*** Opening RECORDS SUPPLIED ***

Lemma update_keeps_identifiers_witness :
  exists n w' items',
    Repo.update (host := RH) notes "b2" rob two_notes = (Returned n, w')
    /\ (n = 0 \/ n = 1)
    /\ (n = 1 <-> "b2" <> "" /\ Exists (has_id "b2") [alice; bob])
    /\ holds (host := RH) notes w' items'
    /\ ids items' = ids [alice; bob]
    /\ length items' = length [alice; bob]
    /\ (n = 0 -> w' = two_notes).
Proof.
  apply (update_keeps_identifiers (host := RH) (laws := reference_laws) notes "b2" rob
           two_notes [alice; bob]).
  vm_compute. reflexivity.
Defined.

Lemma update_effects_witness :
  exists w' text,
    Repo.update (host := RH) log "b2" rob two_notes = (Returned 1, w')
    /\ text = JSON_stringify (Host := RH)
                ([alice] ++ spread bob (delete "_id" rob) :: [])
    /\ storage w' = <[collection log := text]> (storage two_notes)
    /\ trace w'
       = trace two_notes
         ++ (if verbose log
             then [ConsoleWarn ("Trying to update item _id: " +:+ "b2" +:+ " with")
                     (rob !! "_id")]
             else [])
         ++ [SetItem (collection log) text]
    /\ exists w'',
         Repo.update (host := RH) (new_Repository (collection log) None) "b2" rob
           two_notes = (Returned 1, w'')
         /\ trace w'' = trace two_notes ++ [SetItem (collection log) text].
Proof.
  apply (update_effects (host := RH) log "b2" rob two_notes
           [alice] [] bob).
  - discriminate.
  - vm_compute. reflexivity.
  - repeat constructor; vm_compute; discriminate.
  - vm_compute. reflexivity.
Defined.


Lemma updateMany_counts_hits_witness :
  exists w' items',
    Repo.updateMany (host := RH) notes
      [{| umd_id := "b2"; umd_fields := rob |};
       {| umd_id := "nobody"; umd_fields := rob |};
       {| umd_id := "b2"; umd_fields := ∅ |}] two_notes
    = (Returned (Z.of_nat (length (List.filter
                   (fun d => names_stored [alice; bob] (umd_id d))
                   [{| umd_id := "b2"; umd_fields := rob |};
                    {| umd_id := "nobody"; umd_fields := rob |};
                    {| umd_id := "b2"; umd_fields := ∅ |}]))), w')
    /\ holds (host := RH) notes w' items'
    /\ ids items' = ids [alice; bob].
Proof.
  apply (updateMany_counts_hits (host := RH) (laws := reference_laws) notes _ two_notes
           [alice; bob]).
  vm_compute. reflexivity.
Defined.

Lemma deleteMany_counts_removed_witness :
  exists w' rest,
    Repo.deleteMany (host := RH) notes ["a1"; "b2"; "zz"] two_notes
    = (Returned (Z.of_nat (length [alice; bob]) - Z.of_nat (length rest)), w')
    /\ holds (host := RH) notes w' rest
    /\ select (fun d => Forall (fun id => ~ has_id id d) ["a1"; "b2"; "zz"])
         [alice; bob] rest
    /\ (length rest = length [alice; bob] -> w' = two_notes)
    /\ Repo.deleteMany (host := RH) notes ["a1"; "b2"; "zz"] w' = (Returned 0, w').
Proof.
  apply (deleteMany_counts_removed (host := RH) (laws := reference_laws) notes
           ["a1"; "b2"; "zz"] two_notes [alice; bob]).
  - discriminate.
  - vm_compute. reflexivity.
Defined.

*** Closing RECORDS SUPPLIED ***
*** Opening RECORDS SUPPLIED ***

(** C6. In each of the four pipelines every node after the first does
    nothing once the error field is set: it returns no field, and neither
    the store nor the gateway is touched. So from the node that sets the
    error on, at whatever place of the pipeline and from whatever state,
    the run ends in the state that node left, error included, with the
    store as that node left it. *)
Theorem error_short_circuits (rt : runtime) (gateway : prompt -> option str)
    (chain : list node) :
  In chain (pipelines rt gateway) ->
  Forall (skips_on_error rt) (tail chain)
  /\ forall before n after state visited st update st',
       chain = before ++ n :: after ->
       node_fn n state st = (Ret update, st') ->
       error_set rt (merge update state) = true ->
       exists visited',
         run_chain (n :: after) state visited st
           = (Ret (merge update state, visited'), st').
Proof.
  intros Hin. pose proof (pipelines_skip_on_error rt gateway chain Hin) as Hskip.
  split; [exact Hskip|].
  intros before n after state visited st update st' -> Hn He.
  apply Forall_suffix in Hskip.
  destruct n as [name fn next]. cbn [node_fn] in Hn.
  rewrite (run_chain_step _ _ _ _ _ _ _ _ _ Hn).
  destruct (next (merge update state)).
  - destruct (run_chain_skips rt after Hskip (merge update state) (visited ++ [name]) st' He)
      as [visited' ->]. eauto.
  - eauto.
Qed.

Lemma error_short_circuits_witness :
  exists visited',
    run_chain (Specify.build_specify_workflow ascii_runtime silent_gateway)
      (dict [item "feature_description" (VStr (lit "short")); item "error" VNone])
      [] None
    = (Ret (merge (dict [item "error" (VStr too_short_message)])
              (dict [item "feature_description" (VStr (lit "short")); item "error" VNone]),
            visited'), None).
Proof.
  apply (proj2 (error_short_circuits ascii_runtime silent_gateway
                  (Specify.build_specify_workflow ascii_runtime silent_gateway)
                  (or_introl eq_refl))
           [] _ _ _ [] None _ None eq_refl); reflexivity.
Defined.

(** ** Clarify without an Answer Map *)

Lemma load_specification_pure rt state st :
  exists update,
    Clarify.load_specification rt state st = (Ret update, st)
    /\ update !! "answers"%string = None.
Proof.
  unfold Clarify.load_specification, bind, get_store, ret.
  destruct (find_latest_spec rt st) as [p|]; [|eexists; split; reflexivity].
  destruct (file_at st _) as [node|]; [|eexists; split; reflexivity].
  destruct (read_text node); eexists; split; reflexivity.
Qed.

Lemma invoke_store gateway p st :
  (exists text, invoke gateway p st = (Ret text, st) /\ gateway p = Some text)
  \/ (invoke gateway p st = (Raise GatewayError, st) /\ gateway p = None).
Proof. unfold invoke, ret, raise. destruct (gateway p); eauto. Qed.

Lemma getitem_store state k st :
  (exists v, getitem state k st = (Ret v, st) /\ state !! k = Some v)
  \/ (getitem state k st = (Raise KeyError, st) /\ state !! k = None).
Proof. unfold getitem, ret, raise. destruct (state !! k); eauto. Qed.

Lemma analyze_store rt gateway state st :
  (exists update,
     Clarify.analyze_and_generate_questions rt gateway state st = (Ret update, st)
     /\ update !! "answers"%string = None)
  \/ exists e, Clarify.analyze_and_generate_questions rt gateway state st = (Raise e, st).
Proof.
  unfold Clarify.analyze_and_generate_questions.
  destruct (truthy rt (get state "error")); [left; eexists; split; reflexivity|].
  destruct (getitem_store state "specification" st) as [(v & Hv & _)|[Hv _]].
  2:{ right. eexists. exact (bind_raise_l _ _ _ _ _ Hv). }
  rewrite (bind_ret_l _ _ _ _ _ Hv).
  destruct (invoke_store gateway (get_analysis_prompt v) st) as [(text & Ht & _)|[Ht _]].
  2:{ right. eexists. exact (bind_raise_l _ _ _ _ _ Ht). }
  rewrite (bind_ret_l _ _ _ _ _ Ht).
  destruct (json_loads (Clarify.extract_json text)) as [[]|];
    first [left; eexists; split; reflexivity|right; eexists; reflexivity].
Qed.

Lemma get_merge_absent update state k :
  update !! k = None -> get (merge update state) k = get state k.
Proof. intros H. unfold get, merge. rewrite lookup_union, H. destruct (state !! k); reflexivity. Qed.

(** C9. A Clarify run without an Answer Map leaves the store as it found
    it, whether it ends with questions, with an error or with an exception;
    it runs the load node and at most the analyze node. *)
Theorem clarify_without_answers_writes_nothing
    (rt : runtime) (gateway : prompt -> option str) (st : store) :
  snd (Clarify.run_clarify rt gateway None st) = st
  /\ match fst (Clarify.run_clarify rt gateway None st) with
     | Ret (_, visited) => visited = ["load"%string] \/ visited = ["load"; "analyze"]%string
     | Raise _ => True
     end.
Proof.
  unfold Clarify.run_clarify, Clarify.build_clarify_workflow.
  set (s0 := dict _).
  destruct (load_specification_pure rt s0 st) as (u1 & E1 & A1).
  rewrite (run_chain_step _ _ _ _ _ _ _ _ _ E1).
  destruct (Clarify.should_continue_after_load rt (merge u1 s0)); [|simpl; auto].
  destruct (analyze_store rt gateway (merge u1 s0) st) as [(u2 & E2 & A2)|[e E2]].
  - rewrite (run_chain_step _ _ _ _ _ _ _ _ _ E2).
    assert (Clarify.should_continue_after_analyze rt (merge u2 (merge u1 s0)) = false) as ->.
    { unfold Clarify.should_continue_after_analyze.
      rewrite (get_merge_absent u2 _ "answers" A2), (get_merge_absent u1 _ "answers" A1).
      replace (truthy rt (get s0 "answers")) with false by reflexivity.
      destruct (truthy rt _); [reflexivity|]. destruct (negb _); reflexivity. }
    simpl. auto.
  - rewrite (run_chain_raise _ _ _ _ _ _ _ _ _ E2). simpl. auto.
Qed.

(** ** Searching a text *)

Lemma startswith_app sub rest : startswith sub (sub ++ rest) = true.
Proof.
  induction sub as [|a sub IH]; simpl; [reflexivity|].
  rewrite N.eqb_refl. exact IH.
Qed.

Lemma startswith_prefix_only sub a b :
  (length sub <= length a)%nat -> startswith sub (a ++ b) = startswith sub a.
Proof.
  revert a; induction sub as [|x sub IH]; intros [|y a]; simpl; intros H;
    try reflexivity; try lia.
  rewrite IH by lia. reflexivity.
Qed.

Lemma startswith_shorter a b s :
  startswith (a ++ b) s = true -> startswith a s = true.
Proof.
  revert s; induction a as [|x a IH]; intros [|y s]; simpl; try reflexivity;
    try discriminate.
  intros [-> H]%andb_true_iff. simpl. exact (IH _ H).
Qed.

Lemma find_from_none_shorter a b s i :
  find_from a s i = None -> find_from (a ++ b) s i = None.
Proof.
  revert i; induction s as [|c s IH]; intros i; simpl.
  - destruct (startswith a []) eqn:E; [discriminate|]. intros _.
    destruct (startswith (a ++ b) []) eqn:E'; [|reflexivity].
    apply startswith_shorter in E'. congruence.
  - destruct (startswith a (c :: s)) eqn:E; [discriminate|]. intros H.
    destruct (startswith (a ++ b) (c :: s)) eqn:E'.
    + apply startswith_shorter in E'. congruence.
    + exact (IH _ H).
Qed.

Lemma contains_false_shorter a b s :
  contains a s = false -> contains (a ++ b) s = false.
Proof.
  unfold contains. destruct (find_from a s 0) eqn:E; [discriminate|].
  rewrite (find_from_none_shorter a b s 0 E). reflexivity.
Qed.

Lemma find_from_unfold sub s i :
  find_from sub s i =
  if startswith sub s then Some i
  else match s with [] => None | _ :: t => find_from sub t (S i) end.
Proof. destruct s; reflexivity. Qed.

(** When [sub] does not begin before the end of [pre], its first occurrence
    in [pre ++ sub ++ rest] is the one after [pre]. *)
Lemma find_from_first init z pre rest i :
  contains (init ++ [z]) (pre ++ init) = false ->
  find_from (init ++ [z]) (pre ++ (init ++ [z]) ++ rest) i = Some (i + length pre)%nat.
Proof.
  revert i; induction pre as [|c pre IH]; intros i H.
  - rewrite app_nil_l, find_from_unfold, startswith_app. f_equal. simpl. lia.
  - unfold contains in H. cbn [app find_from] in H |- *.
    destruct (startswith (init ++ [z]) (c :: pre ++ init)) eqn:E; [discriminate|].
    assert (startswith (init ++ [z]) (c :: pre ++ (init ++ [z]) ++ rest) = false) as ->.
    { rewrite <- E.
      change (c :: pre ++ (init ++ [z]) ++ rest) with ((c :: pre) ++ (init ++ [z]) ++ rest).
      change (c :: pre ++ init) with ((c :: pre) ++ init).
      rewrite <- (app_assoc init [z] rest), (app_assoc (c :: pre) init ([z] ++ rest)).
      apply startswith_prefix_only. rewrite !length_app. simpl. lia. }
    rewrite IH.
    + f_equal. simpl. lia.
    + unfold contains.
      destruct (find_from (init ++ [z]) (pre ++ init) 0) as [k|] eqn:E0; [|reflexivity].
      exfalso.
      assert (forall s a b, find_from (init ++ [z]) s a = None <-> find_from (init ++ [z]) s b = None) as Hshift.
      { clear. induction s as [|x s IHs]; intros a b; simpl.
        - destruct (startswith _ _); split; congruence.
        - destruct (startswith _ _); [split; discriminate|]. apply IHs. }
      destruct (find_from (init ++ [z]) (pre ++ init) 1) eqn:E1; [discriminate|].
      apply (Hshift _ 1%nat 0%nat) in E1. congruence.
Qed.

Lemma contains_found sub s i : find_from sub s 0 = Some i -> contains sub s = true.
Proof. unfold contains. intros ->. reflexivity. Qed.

*** Closing RECORDS SUPPLIED ***

All lines in the listing above between the line with "node_fn n state" and the line with "unfold Clarify.load_specification, bind, get_store, ret.", inclusive, should be set down exactly, and no line outside that range.

_RESPONSE BELOW_.
       node_fn n state st = (Ret update, st') ->
       error_set rt (merge update state) = true ->
       exists visited',
         run_chain (n :: after) state visited st
           = (Ret (merge update state, visited'), st').
Proof.
  intros Hin. pose proof (pipelines_skip_on_error rt gateway chain Hin) as Hskip.
  split; [exact Hskip|].
  intros before n after state visited st update st' -> Hn He.
  apply Forall_suffix in Hskip.
  destruct n as [name fn next]. cbn [node_fn] in Hn.
  rewrite (run_chain_step _ _ _ _ _ _ _ _ _ Hn).
  destruct (next (merge update state)).
  - destruct (run_chain_skips rt after Hskip (merge update state) (visited ++ [name]) st' He)
      as [visited' ->]. eauto.
  - eauto.
Qed.

Lemma error_short_circuits_witness :
  exists visited',
    run_chain (Specify.build_specify_workflow ascii_runtime silent_gateway)
      (dict [item "feature_description" (VStr (lit "short")); item "error" VNone])
      [] None
    = (Ret (merge (dict [item "error" (VStr too_short_message)])
              (dict [item "feature_description" (VStr (lit "short")); item "error" VNone]),
            visited'), None).
Proof.
  apply (proj2 (error_short_circuits ascii_runtime silent_gateway
                  (Specify.build_specify_workflow ascii_runtime silent_gateway)
                  (or_introl eq_refl))
           [] _ _ _ [] None _ None eq_refl); reflexivity.
Defined.

(** ** Clarify without an Answer Map *)

Lemma load_specification_pure rt state st :
  exists update,
    Clarify.load_specification rt state st = (Ret update, st)
    /\ update !! "answers"%string = None.
Proof.
  unfold Clarify.load_specification, bind, get_store, ret.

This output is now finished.